## [WHAT IS REQUIRED]
Retype exactly the lines from the one holding "- intros [|[|i]] [|[|j]]" through the final line of the data, both included.

[Saved data entries]
★ ★ ★
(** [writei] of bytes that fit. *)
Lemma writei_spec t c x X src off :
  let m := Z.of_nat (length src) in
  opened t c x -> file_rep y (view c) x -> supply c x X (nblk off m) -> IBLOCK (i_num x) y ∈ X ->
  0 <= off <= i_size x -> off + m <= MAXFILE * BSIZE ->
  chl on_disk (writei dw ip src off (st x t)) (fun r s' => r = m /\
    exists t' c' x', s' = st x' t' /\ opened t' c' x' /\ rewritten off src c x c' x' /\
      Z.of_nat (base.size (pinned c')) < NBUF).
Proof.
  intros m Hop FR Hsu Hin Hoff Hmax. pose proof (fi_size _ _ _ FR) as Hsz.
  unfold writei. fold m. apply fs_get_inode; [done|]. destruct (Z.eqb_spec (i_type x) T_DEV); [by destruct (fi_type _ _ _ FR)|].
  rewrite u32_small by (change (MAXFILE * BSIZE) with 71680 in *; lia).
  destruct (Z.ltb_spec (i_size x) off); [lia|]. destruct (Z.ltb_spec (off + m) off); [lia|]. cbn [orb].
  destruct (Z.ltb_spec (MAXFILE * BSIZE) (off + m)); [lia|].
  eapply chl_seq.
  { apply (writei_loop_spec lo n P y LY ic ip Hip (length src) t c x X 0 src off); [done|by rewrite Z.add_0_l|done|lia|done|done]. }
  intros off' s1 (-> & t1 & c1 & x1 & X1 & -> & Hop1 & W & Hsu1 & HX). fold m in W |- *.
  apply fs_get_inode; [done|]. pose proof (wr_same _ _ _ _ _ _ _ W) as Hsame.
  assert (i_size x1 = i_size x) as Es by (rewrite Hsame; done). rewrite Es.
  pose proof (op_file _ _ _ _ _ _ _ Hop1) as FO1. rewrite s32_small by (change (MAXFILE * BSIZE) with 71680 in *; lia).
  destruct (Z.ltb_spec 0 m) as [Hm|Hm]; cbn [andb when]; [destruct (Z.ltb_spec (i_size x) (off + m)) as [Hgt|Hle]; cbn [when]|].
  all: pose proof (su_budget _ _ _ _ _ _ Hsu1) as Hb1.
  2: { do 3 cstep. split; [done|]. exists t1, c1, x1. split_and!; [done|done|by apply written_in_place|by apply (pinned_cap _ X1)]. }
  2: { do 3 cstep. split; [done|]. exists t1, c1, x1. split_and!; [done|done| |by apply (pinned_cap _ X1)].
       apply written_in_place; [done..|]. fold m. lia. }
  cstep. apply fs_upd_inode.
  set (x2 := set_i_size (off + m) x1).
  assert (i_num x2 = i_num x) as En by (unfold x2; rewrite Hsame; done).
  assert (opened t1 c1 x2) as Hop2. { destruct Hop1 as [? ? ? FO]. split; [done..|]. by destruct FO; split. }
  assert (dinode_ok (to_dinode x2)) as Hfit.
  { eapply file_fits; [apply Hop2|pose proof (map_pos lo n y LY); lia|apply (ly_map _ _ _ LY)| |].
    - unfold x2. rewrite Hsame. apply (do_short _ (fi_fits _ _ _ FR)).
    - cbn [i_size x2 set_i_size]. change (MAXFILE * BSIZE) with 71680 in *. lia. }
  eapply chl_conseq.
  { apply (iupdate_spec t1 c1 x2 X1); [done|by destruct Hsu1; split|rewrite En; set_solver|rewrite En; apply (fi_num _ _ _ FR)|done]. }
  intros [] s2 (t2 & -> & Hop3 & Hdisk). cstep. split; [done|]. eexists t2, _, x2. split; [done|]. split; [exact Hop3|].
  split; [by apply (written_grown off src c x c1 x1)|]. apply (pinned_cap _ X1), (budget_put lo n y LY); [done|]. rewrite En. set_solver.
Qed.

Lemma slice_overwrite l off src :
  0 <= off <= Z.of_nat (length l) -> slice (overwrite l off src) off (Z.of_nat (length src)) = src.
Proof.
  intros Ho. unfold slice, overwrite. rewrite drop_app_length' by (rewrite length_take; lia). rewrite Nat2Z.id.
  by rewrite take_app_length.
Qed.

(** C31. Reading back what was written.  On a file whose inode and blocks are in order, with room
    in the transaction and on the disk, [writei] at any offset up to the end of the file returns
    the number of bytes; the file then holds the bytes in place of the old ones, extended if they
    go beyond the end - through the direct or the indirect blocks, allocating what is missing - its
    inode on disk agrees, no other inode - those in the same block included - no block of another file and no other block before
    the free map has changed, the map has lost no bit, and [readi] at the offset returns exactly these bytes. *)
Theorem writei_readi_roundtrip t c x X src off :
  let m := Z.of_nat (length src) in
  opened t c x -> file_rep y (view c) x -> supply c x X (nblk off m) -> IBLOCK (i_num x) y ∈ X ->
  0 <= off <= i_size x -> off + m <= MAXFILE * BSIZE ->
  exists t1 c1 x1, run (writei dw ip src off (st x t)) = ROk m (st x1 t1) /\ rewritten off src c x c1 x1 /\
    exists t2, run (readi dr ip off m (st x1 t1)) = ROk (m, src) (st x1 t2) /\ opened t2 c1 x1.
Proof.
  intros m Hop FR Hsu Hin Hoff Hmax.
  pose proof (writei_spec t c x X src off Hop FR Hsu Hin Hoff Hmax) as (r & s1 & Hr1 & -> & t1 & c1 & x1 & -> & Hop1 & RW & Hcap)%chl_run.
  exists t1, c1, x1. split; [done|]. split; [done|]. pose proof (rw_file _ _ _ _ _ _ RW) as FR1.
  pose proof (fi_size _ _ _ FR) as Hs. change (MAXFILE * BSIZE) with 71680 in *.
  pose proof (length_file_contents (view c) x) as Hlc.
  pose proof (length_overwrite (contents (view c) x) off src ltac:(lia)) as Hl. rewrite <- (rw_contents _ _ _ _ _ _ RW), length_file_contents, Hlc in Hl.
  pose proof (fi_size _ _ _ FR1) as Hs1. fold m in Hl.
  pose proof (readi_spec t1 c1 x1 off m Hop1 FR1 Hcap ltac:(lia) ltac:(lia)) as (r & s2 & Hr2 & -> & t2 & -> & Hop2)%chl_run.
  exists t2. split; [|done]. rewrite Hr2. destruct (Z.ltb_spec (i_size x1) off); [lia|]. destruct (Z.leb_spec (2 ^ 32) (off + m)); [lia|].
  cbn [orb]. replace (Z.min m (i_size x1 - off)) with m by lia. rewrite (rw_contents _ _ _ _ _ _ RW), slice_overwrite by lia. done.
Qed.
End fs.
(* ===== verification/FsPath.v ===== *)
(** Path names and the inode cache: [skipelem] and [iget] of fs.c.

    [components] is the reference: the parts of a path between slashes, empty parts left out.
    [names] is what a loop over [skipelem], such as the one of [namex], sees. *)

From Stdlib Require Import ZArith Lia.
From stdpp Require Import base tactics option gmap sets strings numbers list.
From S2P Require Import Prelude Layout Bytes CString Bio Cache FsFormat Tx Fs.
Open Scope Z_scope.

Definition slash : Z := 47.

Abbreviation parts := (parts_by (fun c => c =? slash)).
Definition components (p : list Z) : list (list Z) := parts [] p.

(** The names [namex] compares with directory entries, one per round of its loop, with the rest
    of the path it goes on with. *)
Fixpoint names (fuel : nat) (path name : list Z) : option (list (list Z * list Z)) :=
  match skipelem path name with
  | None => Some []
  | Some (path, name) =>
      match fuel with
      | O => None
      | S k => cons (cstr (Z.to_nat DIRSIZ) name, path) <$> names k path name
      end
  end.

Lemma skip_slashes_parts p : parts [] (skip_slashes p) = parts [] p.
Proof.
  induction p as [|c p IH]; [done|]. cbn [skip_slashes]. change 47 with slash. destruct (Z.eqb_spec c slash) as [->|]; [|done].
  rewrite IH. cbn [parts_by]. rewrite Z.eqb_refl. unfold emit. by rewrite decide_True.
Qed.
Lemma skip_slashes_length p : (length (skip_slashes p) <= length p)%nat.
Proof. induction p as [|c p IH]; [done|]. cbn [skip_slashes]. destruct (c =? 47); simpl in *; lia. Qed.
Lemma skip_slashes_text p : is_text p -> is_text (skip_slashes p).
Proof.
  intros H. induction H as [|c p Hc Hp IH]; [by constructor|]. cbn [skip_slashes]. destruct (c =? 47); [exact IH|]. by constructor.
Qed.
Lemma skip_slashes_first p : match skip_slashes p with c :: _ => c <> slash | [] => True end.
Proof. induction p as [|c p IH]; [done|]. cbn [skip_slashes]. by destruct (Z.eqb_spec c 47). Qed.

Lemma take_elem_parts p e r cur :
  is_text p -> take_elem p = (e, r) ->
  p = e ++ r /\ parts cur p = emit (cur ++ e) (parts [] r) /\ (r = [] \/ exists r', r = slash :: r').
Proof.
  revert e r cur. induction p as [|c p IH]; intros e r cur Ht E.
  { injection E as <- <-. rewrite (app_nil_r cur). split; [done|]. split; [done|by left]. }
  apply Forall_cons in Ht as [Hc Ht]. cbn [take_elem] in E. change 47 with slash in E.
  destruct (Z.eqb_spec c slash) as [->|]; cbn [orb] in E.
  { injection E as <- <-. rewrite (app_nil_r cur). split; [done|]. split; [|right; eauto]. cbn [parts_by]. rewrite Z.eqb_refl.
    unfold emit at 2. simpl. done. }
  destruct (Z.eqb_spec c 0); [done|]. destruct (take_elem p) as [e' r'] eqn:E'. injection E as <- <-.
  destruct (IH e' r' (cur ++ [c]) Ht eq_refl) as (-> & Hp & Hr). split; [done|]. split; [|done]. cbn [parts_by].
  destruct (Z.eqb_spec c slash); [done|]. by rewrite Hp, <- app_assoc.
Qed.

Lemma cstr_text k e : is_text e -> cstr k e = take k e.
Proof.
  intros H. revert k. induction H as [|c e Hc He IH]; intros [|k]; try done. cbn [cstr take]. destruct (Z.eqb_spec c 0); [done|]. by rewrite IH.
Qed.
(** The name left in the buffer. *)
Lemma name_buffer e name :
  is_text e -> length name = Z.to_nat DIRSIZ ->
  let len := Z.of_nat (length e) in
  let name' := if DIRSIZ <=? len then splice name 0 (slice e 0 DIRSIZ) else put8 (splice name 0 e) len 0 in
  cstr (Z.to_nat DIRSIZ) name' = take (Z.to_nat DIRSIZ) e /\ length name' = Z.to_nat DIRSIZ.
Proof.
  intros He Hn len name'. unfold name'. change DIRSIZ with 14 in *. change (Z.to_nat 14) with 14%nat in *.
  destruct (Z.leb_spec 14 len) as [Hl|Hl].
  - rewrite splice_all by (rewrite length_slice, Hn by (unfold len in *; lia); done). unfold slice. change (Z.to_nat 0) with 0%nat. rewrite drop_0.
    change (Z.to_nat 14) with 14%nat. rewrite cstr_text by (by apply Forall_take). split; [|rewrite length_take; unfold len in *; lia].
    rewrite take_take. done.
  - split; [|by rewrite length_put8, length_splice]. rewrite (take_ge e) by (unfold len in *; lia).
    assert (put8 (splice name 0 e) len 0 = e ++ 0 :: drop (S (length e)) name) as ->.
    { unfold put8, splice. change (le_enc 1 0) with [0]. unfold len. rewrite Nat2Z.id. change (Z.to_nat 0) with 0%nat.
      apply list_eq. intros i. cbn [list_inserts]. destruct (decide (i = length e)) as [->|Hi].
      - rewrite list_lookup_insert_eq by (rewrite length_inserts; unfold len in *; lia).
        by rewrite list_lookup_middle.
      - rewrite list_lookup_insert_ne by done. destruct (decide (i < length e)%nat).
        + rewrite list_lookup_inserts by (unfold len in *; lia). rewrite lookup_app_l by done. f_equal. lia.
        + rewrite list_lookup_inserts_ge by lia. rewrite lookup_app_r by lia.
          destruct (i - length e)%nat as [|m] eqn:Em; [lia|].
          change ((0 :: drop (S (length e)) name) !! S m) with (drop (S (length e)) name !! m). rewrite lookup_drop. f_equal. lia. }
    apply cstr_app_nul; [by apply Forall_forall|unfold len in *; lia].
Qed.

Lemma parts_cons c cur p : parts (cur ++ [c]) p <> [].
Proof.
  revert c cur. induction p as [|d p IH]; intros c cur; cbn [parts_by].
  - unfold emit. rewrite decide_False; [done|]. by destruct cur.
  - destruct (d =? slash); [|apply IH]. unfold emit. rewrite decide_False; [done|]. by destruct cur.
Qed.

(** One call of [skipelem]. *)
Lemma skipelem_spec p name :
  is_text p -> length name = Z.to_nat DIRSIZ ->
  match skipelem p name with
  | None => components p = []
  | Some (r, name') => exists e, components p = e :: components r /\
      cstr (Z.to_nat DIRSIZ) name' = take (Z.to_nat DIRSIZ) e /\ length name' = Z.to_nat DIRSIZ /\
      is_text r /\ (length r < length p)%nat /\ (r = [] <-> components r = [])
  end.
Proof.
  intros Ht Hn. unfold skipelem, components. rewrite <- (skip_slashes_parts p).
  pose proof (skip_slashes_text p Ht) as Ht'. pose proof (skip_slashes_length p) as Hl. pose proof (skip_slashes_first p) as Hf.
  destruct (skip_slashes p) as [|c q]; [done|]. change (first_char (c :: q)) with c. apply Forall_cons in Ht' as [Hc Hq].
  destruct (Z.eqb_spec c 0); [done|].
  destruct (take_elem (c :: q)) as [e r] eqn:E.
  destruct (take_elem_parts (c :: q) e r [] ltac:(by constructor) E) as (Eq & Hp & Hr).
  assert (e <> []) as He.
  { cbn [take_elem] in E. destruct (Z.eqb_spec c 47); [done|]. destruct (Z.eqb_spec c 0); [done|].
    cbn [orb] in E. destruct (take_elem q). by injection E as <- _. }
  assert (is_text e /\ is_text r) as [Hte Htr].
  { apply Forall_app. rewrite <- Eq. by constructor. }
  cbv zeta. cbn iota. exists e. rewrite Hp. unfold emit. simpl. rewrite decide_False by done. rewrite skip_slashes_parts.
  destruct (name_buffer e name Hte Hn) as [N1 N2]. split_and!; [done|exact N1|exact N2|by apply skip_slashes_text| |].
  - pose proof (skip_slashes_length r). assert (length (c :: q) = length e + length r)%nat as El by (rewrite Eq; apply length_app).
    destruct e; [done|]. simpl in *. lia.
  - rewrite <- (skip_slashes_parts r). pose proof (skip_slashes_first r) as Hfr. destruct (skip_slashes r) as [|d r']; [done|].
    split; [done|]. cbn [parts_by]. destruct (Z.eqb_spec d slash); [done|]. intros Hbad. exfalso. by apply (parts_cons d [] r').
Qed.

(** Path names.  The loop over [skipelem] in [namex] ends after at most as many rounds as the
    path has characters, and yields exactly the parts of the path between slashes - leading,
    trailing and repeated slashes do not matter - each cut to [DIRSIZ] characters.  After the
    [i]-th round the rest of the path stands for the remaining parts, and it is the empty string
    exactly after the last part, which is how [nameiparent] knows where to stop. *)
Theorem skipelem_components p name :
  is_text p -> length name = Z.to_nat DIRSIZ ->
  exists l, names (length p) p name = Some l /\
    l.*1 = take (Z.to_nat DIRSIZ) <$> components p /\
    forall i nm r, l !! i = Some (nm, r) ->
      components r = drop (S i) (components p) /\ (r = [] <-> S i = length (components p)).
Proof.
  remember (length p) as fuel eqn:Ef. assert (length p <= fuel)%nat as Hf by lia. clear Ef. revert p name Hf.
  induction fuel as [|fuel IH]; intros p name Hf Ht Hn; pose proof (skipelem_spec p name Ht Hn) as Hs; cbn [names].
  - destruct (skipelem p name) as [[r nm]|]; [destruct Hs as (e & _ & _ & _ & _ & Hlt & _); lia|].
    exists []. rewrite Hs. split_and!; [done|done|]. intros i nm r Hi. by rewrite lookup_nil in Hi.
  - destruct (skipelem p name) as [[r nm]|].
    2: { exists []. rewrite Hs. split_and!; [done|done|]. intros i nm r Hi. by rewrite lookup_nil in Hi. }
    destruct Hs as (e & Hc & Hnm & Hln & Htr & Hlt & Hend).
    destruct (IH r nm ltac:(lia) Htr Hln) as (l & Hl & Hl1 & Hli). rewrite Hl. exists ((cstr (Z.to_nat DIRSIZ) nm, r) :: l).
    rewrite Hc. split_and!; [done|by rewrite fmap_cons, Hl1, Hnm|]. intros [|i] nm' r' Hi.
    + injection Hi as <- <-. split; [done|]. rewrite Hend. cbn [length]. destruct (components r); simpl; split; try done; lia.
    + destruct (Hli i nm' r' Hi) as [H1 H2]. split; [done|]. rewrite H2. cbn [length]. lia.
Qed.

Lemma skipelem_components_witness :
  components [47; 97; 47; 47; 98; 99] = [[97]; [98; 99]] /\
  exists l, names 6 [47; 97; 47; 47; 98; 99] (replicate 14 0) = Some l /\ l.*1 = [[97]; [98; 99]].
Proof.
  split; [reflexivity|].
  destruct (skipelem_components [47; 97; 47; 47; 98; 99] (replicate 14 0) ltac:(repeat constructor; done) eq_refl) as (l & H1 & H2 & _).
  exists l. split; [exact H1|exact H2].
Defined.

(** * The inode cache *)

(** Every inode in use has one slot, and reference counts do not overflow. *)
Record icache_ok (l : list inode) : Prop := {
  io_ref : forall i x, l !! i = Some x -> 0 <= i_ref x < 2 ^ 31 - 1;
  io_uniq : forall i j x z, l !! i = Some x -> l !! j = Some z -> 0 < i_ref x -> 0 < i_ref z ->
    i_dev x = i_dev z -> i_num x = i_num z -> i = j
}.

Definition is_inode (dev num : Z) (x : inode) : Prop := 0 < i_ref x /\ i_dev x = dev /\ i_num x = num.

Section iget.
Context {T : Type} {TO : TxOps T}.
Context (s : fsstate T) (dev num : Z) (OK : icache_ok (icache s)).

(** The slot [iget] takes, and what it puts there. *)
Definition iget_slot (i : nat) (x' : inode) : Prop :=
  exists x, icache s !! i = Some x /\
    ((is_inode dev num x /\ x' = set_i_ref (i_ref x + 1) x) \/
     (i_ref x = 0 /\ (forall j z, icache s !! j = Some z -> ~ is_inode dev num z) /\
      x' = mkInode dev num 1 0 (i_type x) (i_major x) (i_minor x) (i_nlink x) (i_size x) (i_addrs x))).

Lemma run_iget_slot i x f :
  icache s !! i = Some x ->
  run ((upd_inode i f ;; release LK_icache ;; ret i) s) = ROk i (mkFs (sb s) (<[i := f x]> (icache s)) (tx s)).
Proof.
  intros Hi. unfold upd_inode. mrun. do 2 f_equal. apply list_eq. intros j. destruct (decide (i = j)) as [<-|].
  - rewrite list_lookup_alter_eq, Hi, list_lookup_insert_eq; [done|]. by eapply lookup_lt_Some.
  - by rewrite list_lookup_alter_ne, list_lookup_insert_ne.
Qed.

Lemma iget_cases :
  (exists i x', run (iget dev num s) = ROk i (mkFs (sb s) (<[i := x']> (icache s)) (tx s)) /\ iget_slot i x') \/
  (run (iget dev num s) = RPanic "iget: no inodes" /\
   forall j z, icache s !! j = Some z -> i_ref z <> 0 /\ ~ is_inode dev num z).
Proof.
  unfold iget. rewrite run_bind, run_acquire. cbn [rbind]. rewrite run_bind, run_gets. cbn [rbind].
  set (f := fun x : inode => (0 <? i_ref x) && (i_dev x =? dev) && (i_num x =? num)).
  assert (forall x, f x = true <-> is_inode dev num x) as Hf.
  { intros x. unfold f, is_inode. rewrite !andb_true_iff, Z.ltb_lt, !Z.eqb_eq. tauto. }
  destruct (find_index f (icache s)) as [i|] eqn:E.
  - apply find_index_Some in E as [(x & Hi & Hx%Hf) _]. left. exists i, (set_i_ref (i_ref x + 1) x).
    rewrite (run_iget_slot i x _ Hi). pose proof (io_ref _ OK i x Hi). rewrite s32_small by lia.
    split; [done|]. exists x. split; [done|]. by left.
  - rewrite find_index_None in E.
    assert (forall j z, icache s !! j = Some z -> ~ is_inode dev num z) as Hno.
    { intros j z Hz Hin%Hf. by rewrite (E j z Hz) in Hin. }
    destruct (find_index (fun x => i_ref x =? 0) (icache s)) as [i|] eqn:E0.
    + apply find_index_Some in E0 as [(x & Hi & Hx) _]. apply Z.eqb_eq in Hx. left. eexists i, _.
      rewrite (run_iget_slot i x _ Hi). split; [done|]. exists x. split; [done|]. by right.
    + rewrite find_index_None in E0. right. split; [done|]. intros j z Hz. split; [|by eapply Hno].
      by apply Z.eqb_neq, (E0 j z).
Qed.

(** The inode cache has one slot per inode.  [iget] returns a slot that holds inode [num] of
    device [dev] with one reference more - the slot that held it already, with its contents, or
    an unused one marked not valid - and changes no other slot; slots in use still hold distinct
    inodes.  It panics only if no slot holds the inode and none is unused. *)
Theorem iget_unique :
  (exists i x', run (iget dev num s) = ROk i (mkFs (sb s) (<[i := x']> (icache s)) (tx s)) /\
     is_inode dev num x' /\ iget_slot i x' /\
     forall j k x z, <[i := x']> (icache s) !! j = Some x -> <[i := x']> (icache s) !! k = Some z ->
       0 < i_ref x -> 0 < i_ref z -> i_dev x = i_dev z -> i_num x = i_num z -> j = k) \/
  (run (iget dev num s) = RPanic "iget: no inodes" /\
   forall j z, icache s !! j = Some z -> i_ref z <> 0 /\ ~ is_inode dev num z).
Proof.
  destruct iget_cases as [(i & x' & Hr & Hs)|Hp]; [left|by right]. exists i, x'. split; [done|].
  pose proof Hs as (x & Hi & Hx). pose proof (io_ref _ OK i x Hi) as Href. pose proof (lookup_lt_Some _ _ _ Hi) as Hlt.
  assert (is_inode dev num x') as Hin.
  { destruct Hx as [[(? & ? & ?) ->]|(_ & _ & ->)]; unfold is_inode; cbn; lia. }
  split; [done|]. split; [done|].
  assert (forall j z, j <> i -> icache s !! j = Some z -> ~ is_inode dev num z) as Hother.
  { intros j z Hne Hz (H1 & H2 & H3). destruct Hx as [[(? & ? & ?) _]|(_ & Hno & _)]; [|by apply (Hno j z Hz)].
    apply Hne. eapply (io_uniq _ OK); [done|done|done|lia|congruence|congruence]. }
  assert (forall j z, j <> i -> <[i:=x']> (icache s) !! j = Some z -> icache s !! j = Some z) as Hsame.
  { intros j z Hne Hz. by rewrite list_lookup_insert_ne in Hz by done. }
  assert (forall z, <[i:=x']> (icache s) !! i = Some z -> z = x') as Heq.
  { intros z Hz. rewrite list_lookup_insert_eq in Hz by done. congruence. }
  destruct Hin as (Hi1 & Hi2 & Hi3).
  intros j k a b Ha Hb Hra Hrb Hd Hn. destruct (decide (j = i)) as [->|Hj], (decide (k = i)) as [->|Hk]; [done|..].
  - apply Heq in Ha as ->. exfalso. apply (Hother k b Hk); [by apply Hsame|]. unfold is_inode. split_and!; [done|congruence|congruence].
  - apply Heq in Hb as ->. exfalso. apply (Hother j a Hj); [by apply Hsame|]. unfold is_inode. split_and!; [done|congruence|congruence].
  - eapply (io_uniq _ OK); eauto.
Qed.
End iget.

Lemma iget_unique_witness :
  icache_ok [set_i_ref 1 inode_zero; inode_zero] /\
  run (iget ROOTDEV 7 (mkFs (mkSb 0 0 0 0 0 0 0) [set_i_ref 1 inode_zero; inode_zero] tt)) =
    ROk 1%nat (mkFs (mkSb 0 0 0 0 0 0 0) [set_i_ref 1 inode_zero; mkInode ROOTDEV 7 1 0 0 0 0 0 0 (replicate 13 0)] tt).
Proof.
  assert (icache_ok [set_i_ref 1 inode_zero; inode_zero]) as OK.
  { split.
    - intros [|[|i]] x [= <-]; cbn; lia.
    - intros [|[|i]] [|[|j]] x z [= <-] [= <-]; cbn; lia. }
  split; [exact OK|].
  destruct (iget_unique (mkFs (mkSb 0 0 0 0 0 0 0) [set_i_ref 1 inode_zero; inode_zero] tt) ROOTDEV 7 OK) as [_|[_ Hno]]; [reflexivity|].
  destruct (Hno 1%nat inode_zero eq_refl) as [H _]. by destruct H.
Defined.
★ ★ ★
## [EXERCISE RESULT]
    - intros [|[|i]] [|[|j]] x z [= <-] [= <-]; cbn; lia. }
  split; [exact OK|].
  destruct (iget_unique (mkFs (mkSb 0 0 0 0 0 0 0) [set_i_ref 1 inode_zero; inode_zero] tt) ROOTDEV 7 OK) as [_|[_ Hno]]; [reflexivity|].
  destruct (Hno 1%nat inode_zero eq_refl) as [H _]. by destruct H.
Defined.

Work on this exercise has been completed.